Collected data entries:
Definition date_value (k : key) : option Z :=
  match k with
  | KString s =>
      match digits_at s 0 4, digits_at s 5 2, digits_at s 8 2 with
      | Some y, Some m, Some d =>
          let day := (y * 100 + m) * 100 + d in
          if slen s =? 10 then Some (day * 10 ^ 6)
          else if slen s =? 19 then
            match digits_at s 11 2, digits_at s 14 2, digits_at s 17 2 with
            | Some h, Some mi, Some se => Some (day * 10 ^ 6 + (h * 100 + mi) * 100 + se)
            | _, _, _ => None
            end
          else None
      | _, _, _ => None
      end
  | _ => None
  end.

Lemma digits_at_bound s pos len n :
  (pos + len <= String.length s)%nat -> digits_at s pos len = Some n ->
  0 <= n < 10 ^ Z.of_nat len.
Proof.
  intros Hl H. apply parse_digits_bound in H; [|lia].
  unfold slen in H. rewrite substring_length in H by done. lia.
Qed.

(** The fields of a date text: ten bytes at least, and its digits. *)
Lemma date_value_inv k v :
  date_value k = Some v ->
  exists s y m d t, k = KString s /\ 10 <= slen s /\
    digits_at s 0 4 = Some y /\ digits_at s 5 2 = Some m /\ digits_at s 8 2 = Some d /\
    v = ((y * 100 + m) * 100 + d) * 10 ^ 6 + t /\ 0 <= t < 10 ^ 6 /\ 0 <= y < 10 ^ 4 /\ 
    0 <= m < 100 /\ 0 <= d < 100.
Proof.
  destruct k as [| | |s| |]; try done. cbn [date_value].
  destruct (digits_at s 0 4) as [y|] eqn:Hy; [|done]. destruct (digits_at s 5 2) as [m|] eqn:Hm; [|done].
  destruct (digits_at s 8 2) as [d|] eqn:Hd; [|done]. intros H.
  assert (10 <= slen s /\ exists t, v = ((y * 100 + m) * 100 + d) * 10 ^ 6 + t /\ 0 <= t < 10 ^ 6)
    as (Hl & t & Hv & Ht).
  { destruct (Z.eqb_spec (slen s) 10) as [Hl|_].
    { injection H as <-. split; [lia|]. exists 0. lia. }
    destruct (Z.eqb_spec (slen s) 19) as [Hl|_]; [|done]. unfold slen in *.
    destruct (digits_at s 11 2) as [h|] eqn:Hh; [|done]. destruct (digits_at s 14 2) as [mi|] eqn:Hmi; [|done].
    destruct (digits_at s 17 2) as [se|] eqn:Hse; [|done]. injection H as <-.
    apply digits_at_bound in Hh, Hmi, Hse; [|lia..]. split; [lia|]. eexists. split; [by rewrite <- Z.add_assoc|]. lia. }
  exists s, y, m, d, t. unfold slen in Hl.
  pose proof (digits_at_bound s 0 4 y ltac:(lia) Hy). pose proof (digits_at_bound s 5 2 m ltac:(lia) Hm).
  pose proof (digits_at_bound s 8 2 d ltac:(lia) Hd). auto 15.
Qed.
(* ===== verification/GoHash.v ===== *)
(** * SHA-1 and MD5 ([crypto/sha1] and [crypto/md5] of Go's standard library)

    FIPS 180 and RFC 1321: the message is padded to blocks of 64 bytes, each
    of which is worked into five 32-bit words, or into four, least
    significant byte first. *)
From S2P Require Import Prelude Errors GoLib Wire.
From Stdlib Require Import Ascii.
Open Scope Z_scope.

(** ** SHA-1 *)
Definition rotl (n k : Z) : Z := Z.lor (u32 (Z.shiftl n k)) (Z.shiftr n (32 - k)).

(** Big-endian words. *)
Fixpoint be_acc (acc : Z) (b : bytes) : Z :=
  match b with [] => acc | x :: b => be_acc (Z.lor (Z.shiftl acc 8) x) b end.
Definition put_be (k n : Z) : bytes := rev (put_le k n).

Definition sha1_pad (m : bytes) : bytes :=
  m ++ [128] ++ replicate (Z.to_nat ((55 - blen m) mod 64)) 0 ++ put_be 8 (8 * blen m).

Fixpoint words (n : nat) (b : bytes) : list Z :=
  match n with O => [] | S n => be_acc 0 (take 4 b) :: words n (drop 4 b) end.

(** The schedule, last word first. *)
Fixpoint extend_words (n : nat) (w : list Z) : list Z :=
  match n with
  | O => w
  | S n =>
      let at_ i := nth i w 0 in
      extend_words n (rotl (Z.lxor (Z.lxor (Z.lxor (at_ 2%nat) (at_ 7%nat)) (at_ 13%nat)) (at_ 15%nat)) 1 :: w)
  end.

Record sha1_state := mkSha1 { sa : Z; sb : Z; sc : Z; sd : Z; se : Z }.

Definition sha1_f (i b c d : Z) : Z :=
  if i <? 20 then Z.lor (Z.land b c) (Z.land (Z.lxor b 0xffffffff) d)
  else if i <? 40 then Z.lxor (Z.lxor b c) d
  else if i <? 60 then Z.lor (Z.lor (Z.land b c) (Z.land b d)) (Z.land c d)
  else Z.lxor (Z.lxor b c) d.
Definition sha1_k (i : Z) : Z :=
  if i <? 20 then 0x5a827999 else if i <? 40 then 0x6ed9eba1 else if i <? 60 then 0x8f1bbcdc else 0xca62c1d6.

Definition sha1_round (h : sha1_state) (iw : Z * Z) : sha1_state :=
  let '(i, w) := iw in
  mkSha1 (u32 (rotl (sa h) 5 + sha1_f i (sb h) (sc h) (sd h) + se h + w + sha1_k i))
    (sa h) (rotl (sb h) 30) (sc h) (sd h).

Definition sha1_block (h : sha1_state) (block : bytes) : sha1_state :=
  let w := rev (extend_words 64 (rev (words 16 block))) in
  let h' := foldl sha1_round h (zip (seqZ 0 80) w) in
  mkSha1 (u32 (sa h + sa h')) (u32 (sb h + sb h')) (u32 (sc h + sc h')) (u32 (sd h + sd h')) (u32 (se h + se h')).

Fixpoint sha1_blocks (n : nat) (h : sha1_state) (b : bytes) : sha1_state :=
  match n with O => h | S n => sha1_blocks n (sha1_block h (take 64 b)) (drop 64 b) end.

(** [sha1.New], [Write] and [Sum]. *)
Definition sha1 (m : bytes) : bytes :=
  let b := sha1_pad m in
  let h := sha1_blocks (Z.to_nat (blen b / 64)) (mkSha1 0x67452301 0xefcdab89 0x98badcfe 0x10325476 0xc3d2e1f0) b in
  put_be 4 (sa h) ++ put_be 4 (sb h) ++ put_be 4 (sc h) ++ put_be 4 (sd h) ++ put_be 4 (se h).

Lemma sha1_length m : length (sha1 m) = 20%nat.
Proof. unfold sha1, put_be. rewrite !length_app, !length_rev, !length_put_le. done. Qed.

Lemma sha1_bytes m : Forall is_byte (sha1 m).
Proof. unfold sha1, put_be. rewrite !Forall_app. split_and!; apply Forall_rev, put_le_bytes. Qed.

(** The published vectors. *)
Example sha1_abc :
  sha1 (bytes_of "abc") = put_be 20 0xa9993e364706816aba3e25717850c26c9cd0d89d.
Proof. vm_compute. reflexivity. Qed.
Example sha1_two_blocks :
  sha1 (bytes_of "abcdbcdecdefdefgefghfghighijhijkijkljklmklmnlmnomnopnopq") =
    put_be 20 0x84983e441c3bd26ebaae4aa1f95129e5e54670f1.
Proof. vm_compute. reflexivity. Qed.

(** ** MD5 *)
Definition md5_pad (m : bytes) : bytes :=
  m ++ [128] ++ replicate (Z.to_nat ((55 - blen m) mod 64)) 0 ++ put_le 8 (8 * blen m).

Fixpoint le_words (n : nat) (b : bytes) : list Z :=
  match n with O => [] | S n => le_or (take 4 b) :: le_words n (drop 4 b) end.

(** The integer part of [2^32 |sin (i + 1)|]. *)
Definition md5_table : list Z :=
  [0xd76aa478; 0xe8c7b756; 0x242070db; 0xc1bdceee; 0xf57c0faf; 0x4787c62a; 0xa8304613; 0xfd469501;
   0x698098d8; 0x8b44f7af; 0xffff5bb1; 0x895cd7be; 0x6b901122; 0xfd987193; 0xa679438e; 0x49b40821;
   0xf61e2562; 0xc040b340; 0x265e5a51; 0xe9b6c7aa; 0xd62f105d; 0x02441453; 0xd8a1e681; 0xe7d3fbc8;
   0x21e1cde6; 0xc33707d6; 0xf4d50d87; 0x455a14ed; 0xa9e3e905; 0xfcefa3f8; 0x676f02d9; 0x8d2a4c8a;
   0xfffa3942; 0x8771f681; 0x6d9d6122; 0xfde5380c; 0xa4beea44; 0x4bdecfa9; 0xf6bb4b60; 0xbebfbc70;
   0x289b7ec6; 0xeaa127fa; 0xd4ef3085; 0x04881d05; 0xd9d4d039; 0xe6db99e5; 0x1fa27cf8; 0xc4ac5665;
   0xf4292244; 0x432aff97; 0xab9423a7; 0xfc93a039; 0x655b59c3; 0x8f0ccc92; 0xffeff47d; 0x85845dd1;
   0x6fa87e4f; 0xfe2ce6e0; 0xa3014314; 0x4e0811a1; 0xf7537e82; 0xbd3af235; 0x2ad7d2bb; 0xeb86d391].
Definition md5_shifts : list (list Z) := [[7; 12; 17; 22]; [5; 9; 14; 20]; [4; 11; 16; 23]; [6; 10; 15; 21]].

Record md5_state := mkMd5 { ma : Z; mb : Z; mc : Z; md : Z }.

Definition md5_f (i b c d : Z) : Z :=
  let neg x := Z.lxor x 0xffffffff in
  if i <? 16 then Z.lor (Z.land b c) (Z.land (neg b) d)
  else if i <? 32 then Z.lor (Z.land d b) (Z.land (neg d) c)
  else if i <? 48 then Z.lxor (Z.lxor b c) d
  else Z.lxor c (Z.lor b (neg d)).
Definition md5_index (i : Z) : Z :=
  if i <? 16 then i else if i <? 32 then (5 * i + 1) mod 16 else if i <? 48 then (3 * i + 5) mod 16 else (7 * i) mod 16.

Definition md5_round (w : list Z) (h : md5_state) (it : Z * Z) : md5_state :=
  let '(i, t) := it in
  let shift := nth (Z.to_nat (i mod 4)) (nth (Z.to_nat (i / 16)) md5_shifts []) 0 in
  let sum := u32 (ma h + md5_f i (mb h) (mc h) (md h) + t + nth (Z.to_nat (md5_index i)) w 0) in
  mkMd5 (md h) (u32 (mb h + rotl sum shift)) (mb h) (mc h).

Definition md5_block (h : md5_state) (block : bytes) : md5_state :=
  let h' := foldl (md5_round (le_words 16 block)) h (zip (seqZ 0 64) md5_table) in
  mkMd5 (u32 (ma h + ma h')) (u32 (mb h + mb h')) (u32 (mc h + mc h')) (u32 (md h + md h')).

Fixpoint md5_blocks (n : nat) (h : md5_state) (b : bytes) : md5_state :=
  match n with O => h | S n => md5_blocks n (md5_block h (take 64 b)) (drop 64 b) end.

(** [md5.Sum] *)
Definition md5 (m : bytes) : bytes :=
  let b := md5_pad m in
  let h := md5_blocks (Z.to_nat (blen b / 64)) (mkMd5 0x67452301 0xefcdab89 0x98badcfe 0x10325476) b in
  put_le 4 (ma h) ++ put_le 4 (mb h) ++ put_le 4 (mc h) ++ put_le 4 (md h).

Lemma md5_length m : length (md5 m) = 16%nat.
Proof. unfold md5. rewrite !length_app, !length_put_le. done. Qed.

(** The [%x] verb on bytes. *)
Definition hex_digit (n : Z) : ascii := char_of (if n <? 10 then 48 + n else 87 + n).
Fixpoint hex (b : bytes) : string :=
  match b with [] => "" | x :: b => String (hex_digit (x / 16)) (String (hex_digit (x mod 16)) (hex b)) end.

(** The published vectors. *)
Example md5_empty : hex (md5 []) = "d41d8cd98f00b204e9800998ecf8427e".
Proof. vm_compute. reflexivity. Qed.
Example md5_alphabet : hex (md5 (bytes_of "abcdefghijklmnopqrstuvwxyz")) = "c3fcd3d76192e4007dfb496cca67e13b".
Proof. vm_compute. reflexivity. Qed.
Example md5_two_blocks :
  hex (md5 (bytes_of "12345678901234567890123456789012345678901234567890123456789012345678901234567890")) =
    "57edf4a22be3c955ac49da2e2107b67a".
Proof. vm_compute. reflexivity. Qed.
(* ===== verification/Fingerprint.v ===== *)
(** * Fingerprints of statements ([mysql/sql_fingerprint.go])

    A scanner over the code points of the statement: a state, the state of
    the statement around it, and the slice of the statement that is waiting
    to be copied.  Case mapping is that of ASCII, as in [GoLib]. *)
From S2P Require Import Prelude Errors GoLib Wire GoUtf8 GoHash.
From Stdlib Require Import Ascii.
Open Scope Z_scope.

Inductive fstate : Type :=
| unknown | inWord | inNumber | inSpace | inOp | opOrNumber | inQuote | subOrOLC | inDash | inOLC
| divOrMLC | mlcOrMySQLCode | inMLC | inValues | moreValuesOrUnknown | orderBy | onDupeKeyUpdate
| inNumberInWord.
#[export] Instance fstate_eq_dec : EqDecision fstate.
Proof. solve_decision. Defined.
Definition st_is (s t : fstate) : bool := bool_decide (s = t).

(** The variables of the loop; [out] is [f[0:fi]]. *)
Record FP := mkFP {
  prevWord : string; out : bytes; pr : Z; s : fstate; sqlState : fstate; quoteChar : Z;
  cpFromOffset : Z; cpToOffset : Z; addSpace : bool; escape : bool;
  parOpen : Z; parOpenTotal : Z; valueNo : Z; firstPar : Z
}.

Definition set_prevWord v x := mkFP v (out x) (pr x) (s x) (sqlState x) (quoteChar x) (cpFromOffset x) (cpToOffset x)
  (addSpace x) (escape x) (parOpen x) (parOpenTotal x) (valueNo x) (firstPar x).
Definition set_out v x := mkFP (prevWord x) v (pr x) (s x) (sqlState x) (quoteChar x) (cpFromOffset x) (cpToOffset x)
  (addSpace x) (escape x) (parOpen x) (parOpenTotal x) (valueNo x) (firstPar x).
Definition set_pr v x := mkFP (prevWord x) (out x) v (s x) (sqlState x) (quoteChar x) (cpFromOffset x) (cpToOffset x)
  (addSpace x) (escape x) (parOpen x) (parOpenTotal x) (valueNo x) (firstPar x).
Definition set_s v x := mkFP (prevWord x) (out x) (pr x) v (sqlState x) (quoteChar x) (cpFromOffset x) (cpToOffset x)
  (addSpace x) (escape x) (parOpen x) (parOpenTotal x) (valueNo x) (firstPar x).
Definition set_sqlState v x := mkFP (prevWord x) (out x) (pr x) (s x) v (quoteChar x) (cpFromOffset x) (cpToOffset x)
  (addSpace x) (escape x) (parOpen x) (parOpenTotal x) (valueNo x) (firstPar x).
Definition set_quoteChar v x := mkFP (prevWord x) (out x) (pr x) (s x) (sqlState x) v (cpFromOffset x) (cpToOffset x)
  (addSpace x) (escape x) (parOpen x) (parOpenTotal x) (valueNo x) (firstPar x).
Definition set_from v x := mkFP (prevWord x) (out x) (pr x) (s x) (sqlState x) (quoteChar x) v (cpToOffset x)
  (addSpace x) (escape x) (parOpen x) (parOpenTotal x) (valueNo x) (firstPar x).
Definition set_to v x := mkFP (prevWord x) (out x) (pr x) (s x) (sqlState x) (quoteChar x) (cpFromOffset x) v
  (addSpace x) (escape x) (parOpen x) (parOpenTotal x) (valueNo x) (firstPar x).
Definition set_addSpace v x := mkFP (prevWord x) (out x) (pr x) (s x) (sqlState x) (quoteChar x) (cpFromOffset x)
  (cpToOffset x) v (escape x) (parOpen x) (parOpenTotal x) (valueNo x) (firstPar x).
Definition set_escape v x := mkFP (prevWord x) (out x) (pr x) (s x) (sqlState x) (quoteChar x) (cpFromOffset x)
  (cpToOffset x) (addSpace x) v (parOpen x) (parOpenTotal x) (valueNo x) (firstPar x).
Definition set_par o t x := mkFP (prevWord x) (out x) (pr x) (s x) (sqlState x) (quoteChar x) (cpFromOffset x)
  (cpToOffset x) (addSpace x) (escape x) o t (valueNo x) (firstPar x).
Definition set_valueNo v x := mkFP (prevWord x) (out x) (pr x) (s x) (sqlState x) (quoteChar x) (cpFromOffset x)
  (cpToOffset x) (addSpace x) (escape x) (parOpen x) (parOpenTotal x) v (firstPar x).
Definition set_firstPar v x := mkFP (prevWord x) (out x) (pr x) (s x) (sqlState x) (quoteChar x) (cpFromOffset x)
  (cpToOffset x) (addSpace x) (escape x) (parOpen x) (parOpenTotal x) (valueNo x) v.

Definition isSpace (r : Z) : bool := (r =? 0x20) || (r =? 0x09) || (r =? 0x0D) || (r =? 0x0A).
Definition wordIn (q : string) (words : list string) : bool := existsb (String.eqb (ToLower q)) words.
Definition isDigit (r : Z) : bool := (0x30 <=? r) && (r <=? 0x39).
Definition ch (c : Ascii.ascii) : Z := byte_of c.
#[global] Arguments ch c%_char_scope.

(** [ReplaceNumbersInWords]; nothing sets it. *)
Definition ReplaceNumbersInWords : bool := false.

Section Fingerprint.
(** The statement with the space after it. *)
Variable q : bytes.

(** [f[fi] = ...; fi++] for each byte of [b]; [f] has room for [len(q)]. *)
Definition emit (b : bytes) (x : FP) : res error FP :=
  if blen (out x) + blen b <=? blen q then Ok (set_out (out x ++ b) x)
  else Panic (PRuntime "index out of range").

(** [q[a:b]] *)
Definition cut (a b : Z) : res error string := let* w := slice q a b in Ok (string_of w).

(** ** 1. Skip parts of the query for certain states

    [true] stands for [continue]. *)
Definition in_quote (qi r : Z) (x : FP) : res error (bool * FP) :=
  if negb (r =? quoteChar x) then
    Ok (true, if escape x then set_escape false x else if r =? 92 then set_escape true x else x)
  else if escape x then Ok (true, set_escape false x)
  else
    let x := set_from (qi + 1) (set_escape false x) in
    if st_is (sqlState x) inValues then Ok (true, set_s inValues x)
    else let* x := emit [ch "?"] x in Ok (true, set_s unknown x).

Definition in_number_in_word (qi r : Z) (x : FP) : res error (bool * FP) :=
  if isDigit r then Ok (true, x)
  else
    let* x := emit [ch "?"] x in
    Ok (false, set_s (if isSpace r then unknown else inWord) (set_from qi x)).

Definition number_char (r : Z) : bool :=
  isDigit r || within 97 102 r || within 65 70 r || (r =? ch ".") || (r =? ch "x") || (r =? ch "-").
Definition word_char (r : Z) : bool := within 103 122 r || within 71 90 r || (r =? ch "_").

Definition in_number (qi r : Z) (x : FP) : res error (bool * FP) :=
  if number_char r then Ok (true, x)
  else if word_char r then Ok (false, set_s inWord (set_to qi x))
  else
    let* x := emit [ch "?"] x in
    Ok (false, set_s unknown (set_to qi (set_from qi x))).

(** After a bracket, or a byte outside brackets, of a list of values. *)
Definition values_end (qi r : Z) (x : FP) : res error (bool * FP) :=
  if 0 <? parOpen x then Ok (true, x)
  else if parOpenTotal x =? 0 then Ok (true, set_s inWord x)
  else
    let x := set_valueNo (valueNo x + 1) x in
    let* x :=
      (if valueNo x =? 1 then
         let* x := emit (if 1 <? qi - firstPar x then bytes_of "(?+)" else bytes_of "()") x in
         Ok (set_firstPar 0 x)
       else Ok x) in
    Ok (true, set_par (parOpen x) 0 (set_from (qi + 1) (set_pr r (set_s moreValuesOrUnknown x)))).

Definition in_values (qi r : Z) (x : FP) : res error (bool * FP) :=
  if r =? ch ")" then values_end qi r (set_par (parOpen x - 1) (parOpenTotal x + 1) x)
  else if r =? ch "(" then
    let x := set_par (parOpen x + 1) (parOpenTotal x) x in
    values_end qi r (if parOpen x =? 1 then set_firstPar qi x else x)
  else if (r =? 39) || (r =? 34) then Ok (true, set_quoteChar r (set_s inQuote x))
  else if isSpace r then Ok (true, x)
  else values_end qi r x.

Definition skip (qi r : Z) (x : FP) : res error (bool * FP) :=
  match s x with
  | inQuote => in_quote qi r x
  | inNumberInWord => in_number_in_word qi r x
  | inNumber => in_number qi r x
  | inValues => in_values qi r x
  | inMLC => Ok (true, if (pr x =? ch "*") && (r =? ch "/") then set_s unknown x else x)
  | mlcOrMySQLCode => if negb (r =? ch "!") then Ok (true, set_s inMLC x) else Ok (false, set_s inWord x)
  | inOLC => Ok (true, if r =? 0x0A then set_s unknown x else x)
  | _ => if isSpace r && isSpace (pr x) then Ok (true, set_pr r (set_from (qi + 1) x)) else Ok (false, x)
  end.

(** ** 2. Change state based on rune and current state *)
Definition digit (qi : Z) (x : FP) : FP :=
  match s x with
  | opOrNumber => set_s inNumber (set_to (qi - 1) x)
  | inOp => set_s inNumber (set_to qi x)
  | inWord =>
      if (pr x =? ch "(") || (pr x =? ch ",") then set_s inNumber (set_to qi x)
      else if ReplaceNumbersInWords then set_to qi (set_s inNumberInWord x) else x
  | _ => set_to qi (set_s inNumber x)
  end.

(** [word[len(word)-1] == ','] *)
Definition ends_with_comma (word : string) : res error bool :=
  let* c := at_ (bytes_of word) (slen word - 1) in Ok (c =? ch ",").

(** A word has ended; the statement [use] is answered at once. *)
Definition word_end (qi : Z) (x : FP) : res error (FP + string) :=
  let* w := cut (cpFromOffset x) qi in
  let word := ToLower w in
  let ended x := Ok (inl (set_addSpace true (set_to qi (set_s inSpace x)))) in
  if String.eqb word "use" && String.eqb (prevWord x) "" then Ok (inr "use ?")
  else if (String.eqb word "null" && negb (String.eqb (prevWord x) "is") && negb (String.eqb (prevWord x) "not"))
          || String.eqb word "null," then
    let* x := emit [ch "?"] x in
    let* comma := ends_with_comma word in
    let* x := (if (comma : bool) then emit [ch ","] x else Ok x) in
    let* x := emit [ch " "] x in
    ended (set_from (qi + 1) x)
  else if String.eqb (prevWord x) "order" && String.eqb word "by" then ended (set_sqlState orderBy x)
  else if st_is (sqlState x) orderBy && wordIn word ["asc"; "asc,"; "asc "] then
    let x := set_from qi x in
    let* comma := ends_with_comma word in
    if (comma : bool) then
      match out x with
      | [] => Panic (PRuntime "index out of range")
      | _ => let* x := emit [ch ","; ch " "] (set_out (removelast (out x)) x) in ended x
      end
    else ended x
  else if String.eqb (prevWord x) "key" && String.eqb word "update" then ended (set_sqlState onDupeKeyUpdate x)
  else ended x.

Definition space (qi : Z) (x : FP) : res error (FP + string) :=
  match s x with
  | unknown =>
      match last (out x) with
      | Some c => if isSpace c then Ok (inl x)
                  else let* x := emit [ch " "] x in Ok (inl (set_from (qi + 1) x))
      | None => Ok (inl x)
      end
  | inDash =>
      let x := set_s inOLC x in
      Ok (inl (if 2 <? cpToOffset x then set_addSpace true (set_to (qi - 2) x) else x))
  | moreValuesOrUnknown =>
      if valueNo x =? 1 then let* x := emit [ch " "] x in Ok (inl x) else Ok (inl x)
  | _ => word_end qi x
  end.

Definition quote (qi r : Z) (x : FP) : FP :=
  if (pr x =? 92) || st_is (s x) inQuote then x
  else set_to (if (pr x =? ch "x") || (pr x =? ch "b") then -2 else qi) (set_quoteChar r (set_s inQuote x)).

Definition operator (qi : Z) (x : FP) : FP :=
  set_s inOp (if st_is (s x) inWord || st_is (s x) inOp then x else set_from qi x).

Definition bracket (qi : Z) (x : FP) : res error (FP + string) :=
  if String.eqb (prevWord x) "call" then
    let* w := cut (cpFromOffset x) qi in Ok (inr ("call " +:+ w))
  else
    let after_word := (st_is (s x) inSpace || st_is (s x) moreValuesOrUnknown) &&
      wordIn (prevWord x) ["value"; "values"; "in"] in
    let values x := Ok (inl
      (let x := set_firstPar qi (set_par 1 (parOpenTotal x) (set_sqlState inValues (set_s inValues x))) in
       if valueNo x =? 0 then set_to qi x else x)) in
    let other x := Ok (inl (if st_is (s x) inWord then x
                            else set_s inWord (set_from qi (set_valueNo 0 x)))) in
    if st_is (sqlState x) onDupeKeyUpdate then other x
    else if after_word then values x
    else
      let* w := cut (cpFromOffset x) qi in
      if wordIn w ["value"; "values"; "in"] then values x else other x.

Definition other_char (qi : Z) (x : FP) : FP :=
  set_s inWord
    (if st_is (s x) inWord || st_is (s x) inOp then x
     else
       let x := set_from qi (set_valueNo 0 x) in
       if st_is (sqlState x) inValues then set_sqlState unknown x else x).

Definition change (qi r : Z) (x : FP) : res error (FP + string) :=
  if isDigit r then Ok (inl (digit qi x))
  else if isSpace r then space qi x
  else if (r =? 39) || (r =? 34) then Ok (inl (quote qi r x))
  else if (r =? ch "=") || (r =? ch "<") || (r =? ch ">") || (r =? ch "!") then Ok (inl (operator qi x))
  else if r =? ch "/" then Ok (inl (set_s divOrMLC x))
  else if (r =? ch "*") && st_is (s x) divOrMLC then Ok (inl (set_s mlcOrMySQLCode x))
  else if r =? ch "+" then Ok (inl (set_s opOrNumber x))
  else if r =? ch "-" then Ok (inl (set_s (if pr x =? ch "-" then inDash else opOrNumber) x))
  else if r =? ch "." then
    Ok (inl (if st_is (s x) inNumber || st_is (s x) inOp then set_to qi (set_s inNumber x) else x))
  else if r =? ch "(" then bracket qi x
  else if (r =? ch ",") && st_is (s x) moreValuesOrUnknown then Ok (inl x)
  else if (r =? ch ":") && String.eqb (prevWord x) "administrator" then
    let* w := cut 0 (blen q - 1) in Ok (inr w)
  else if r =? ch "#" then Ok (inl (set_s inOLC x))
  else Ok (inl (other_char qi x)).

(** ** 3. Copy a slice of the query into the fingerprint *)
Definition copy_slice (x : FP) : res error FP :=
  if cpFromOffset x <? cpToOffset x then
    let* w := cut (cpFromOffset x) (cpToOffset x) in
    let x := set_prevWord (ToLower w) x in
    let* x := emit (bytes_of (prevWord x)) x in
    let x := set_from (cpToOffset x) x in
    if wordIn (prevWord x) ["in"; "value"; "values"] && negb (st_is (sqlState x) onDupeKeyUpdate) then
      Ok (set_sqlState inValues (set_s inValues (set_addSpace false x)))
    else if addSpace x then
      let* x := emit [ch " "] x in
      Ok (set_addSpace false (set_from (cpFromOffset x + 1) x))
    else Ok x
  else Ok x.

(** One code point. *)
Definition scan_rune (qi r : Z) (x : FP) : res error (FP + string) :=
  let* (continue, x) := skip qi r x in
  if (continue : bool) then Ok (inl x)
  else
    let* y := change qi r x in
    match y with
    | inr answer => Ok (inr answer)
    | inl x => let* x := copy_slice x in Ok (inl (set_pr r x))
    end.

Fixpoint scan_runes (l : list (Z * Z)) (x : FP) : res error (FP + string) :=
  match l with
  | [] => Ok (inl x)
  | (qi, r) :: l =>
      let* y := scan_rune qi r x in
      match y with inl x => scan_runes l x | inr answer => Ok (inr answer) end
  end.
End Fingerprint.

Definition start : FP := mkFP "" [] 0 unknown unknown 0 0 0 false false 0 0 0 0.

(** The bytes without the spaces at the end. *)
Fixpoint trim_spaces (b : bytes) : bytes :=
  match b with
  | [] => []
  | c :: b => match trim_spaces b with
              | [] => if isSpace c then [] else [c]
              | b => c :: b
              end
  end.

Definition GetFingerprint (query : string) : res error string :=
  let q := bytes_of query ++ [0x20] in
  let* y := scan_runes q (runes q) start in
  match y with
  | inl x => Ok (string_of (trim_spaces (out x)))
  | inr answer => Ok answer
  end.

(** [Id] and [GetMd5] *)
Definition Id (fingerprint : string) : res error string :=
  let* w := sslice (hex (md5 (bytes_of fingerprint))) 16 32 in Ok (ToUpper w).
Definition GetMd5 (fingerPrint : string) : string := hex (md5 (bytes_of fingerPrint)).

Problem to work on: All lines from the opening of the records through the line where "Lemma digits_at_bound s" occurs are to be output verbatim. No other line belongs in the answer.

Exercise result:
Definition date_value (k : key) : option Z :=
  match k with
  | KString s =>
      match digits_at s 0 4, digits_at s 5 2, digits_at s 8 2 with
      | Some y, Some m, Some d =>
          let day := (y * 100 + m) * 100 + d in
          if slen s =? 10 then Some (day * 10 ^ 6)
          else if slen s =? 19 then
            match digits_at s 11 2, digits_at s 14 2, digits_at s 17 2 with
            | Some h, Some mi, Some se => Some (day * 10 ^ 6 + (h * 100 + mi) * 100 + se)
            | _, _, _ => None
            end
          else None
      | _, _, _ => None
      end
  | _ => None
  end.

Lemma digits_at_bound s pos len n :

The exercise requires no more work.